🤖 AI Summary
This work addresses the challenges of insufficient integer-point coverage and low algorithmic efficiency in the high-dimensional dense subset sum problem. By integrating tools from additive combinatorics, the theory of high-dimensional generalized arithmetic progressions, and geometric characterizations of zonotopes, the authors prove that for any fixed dimension $d$, whenever the set size satisfies $n \gg \sqrt{\Phi}$, its subset sums cover all integer points within a prescribed zonotope. The study extends the optimal one-dimensional density threshold to higher dimensions, substantially reducing the density required for full coverage. Furthermore, it introduces a near-linear time decision algorithm with complexity $\tilde{O}(n)$, achieving simultaneous advances in both theoretical bounds and computational efficiency.
📝 Abstract
We study the additive structure of dense subset sum in multi-dimension, and use the structure to develop efficient algorithms for the dense subset sum problem. More precisely, given a set $A$ of $n$ vectors in the $d$-dimensional hyperrectangle $[N_1]\times [N_2]\times\cdots\times [N_d]$, we study the structure of $\mathcal{S}(A)$, which is the set of all subset sums of $A$. We focus on the dense regime of the problem where $n \gg \sqrtΦ$ and $Φ= N_1 \times \cdots \times N_d$.

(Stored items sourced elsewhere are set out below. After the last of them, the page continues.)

Lemma collapseHyphens_head s :
  startsWithHyphen (collapseHyphens s) = startsWithHyphen s.
Proof.
  induction s as [|c s IH]; [reflexivity|].
  cbn [collapseHyphens]. destruct (code c =? 45)%N eqn:Ec.
  - destruct s as [|d s]; [reflexivity|].
    destruct (code d =? 45)%N eqn:Ed.
    + rewrite IH. cbn [startsWithHyphen]. now rewrite Ec, Ed.
    + reflexivity.
  - reflexivity.
Qed.

Lemma includes_double_hyphen c s :
  includes (String c s) "--" = ((code c =? 45)%N && startsWithHyphen s) || includes s "--".
Proof.
  cbn [includes]. f_equal.
  destruct (String.prefix "--" (String c s)) eqn:E.
  - cbn [String.prefix] in E. rewrite (code_eqb c 45) by reflexivity.
    change (ascii_of_N 45) with "-"%char.
    destruct (ascii_dec "-" c) as [<-|]; [|discriminate].
    destruct s as [|d s]; [discriminate|]. cbn [startsWithHyphen].
    cbn [String.prefix] in E.
    rewrite (code_eqb d 45) by reflexivity. change (ascii_of_N 45) with "-"%char.
    destruct (ascii_dec "-" d) as [<-|]; [reflexivity|discriminate].
  - cbn [String.prefix] in E. rewrite (code_eqb c 45) by reflexivity.
    change (ascii_of_N 45) with "-"%char.
    destruct (ascii_dec "-" c) as [<-|Hne].
    + destruct s as [|d s]; [reflexivity|]. cbn [startsWithHyphen].
      cbn [String.prefix] in E.
      rewrite (code_eqb d 45) by reflexivity. change (ascii_of_N 45) with "-"%char.
      destruct (ascii_dec "-" d) as [<-|Hne].
      * rewrite prefix_empty in E. discriminate.
      * destruct (Ascii.eqb_spec "-" d); [congruence|]. reflexivity.
    + destruct (Ascii.eqb_spec "-" c); [congruence|]. reflexivity.
Qed.

Lemma collapseHyphens_single s : includes (collapseHyphens s) "--" = false.
Proof.
  induction s as [|c s IH]; [reflexivity|].
  cbn [collapseHyphens]. destruct (code c =? 45)%N eqn:Ec.
  - destruct s as [|d s]; [rewrite includes_double_hyphen; cbn; now rewrite andb_false_r|].
    destruct (code d =? 45)%N eqn:Ed; [exact IH|].
    rewrite includes_double_hyphen, IH, collapseHyphens_head.
    cbn [startsWithHyphen]. now rewrite Ed, andb_false_r.
  - rewrite includes_double_hyphen, IH.
    destruct (code c =? 45)%N; [discriminate|reflexivity].
Qed.

Lemma take_length n s : String.length (take n s) <= n.
Proof.
  revert s. induction n as [|n IH]; intros s; [destruct s; cbn; lia|].
  destruct s as [|c s]; cbn; [lia|]. specialize (IH s). lia.
Qed.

We show that for any constant $d\geq 1$, if $n \gg \sqrtΦ$, then $\mathcal{S}(A)$ contains a long generalized progression in multi-dimension. If we further have that no non-trivial lattice can contain the majority of $A$, then $\mathcal{S}(A)$ contains all the integer points in the zonotope $\{x_1\vec{a}_1 + \cdots + x_n\vec{a}_n: o(1)\leq x_j \leq 1-o(1), x_j \in \mathbb{R}\}$. Compared to the previous results for $d \geq 2$, our result significantly reduces the density threshold and enlarges the region inside which all the integer points belong to $\mathcal{S}(A)$. Also, it matches the bound for the 1-dimensional case.
Using our combinatorics result, we also develop an $\tilde{O}(n)$-time algorithm for the dense subset sum problem in multi-dimension.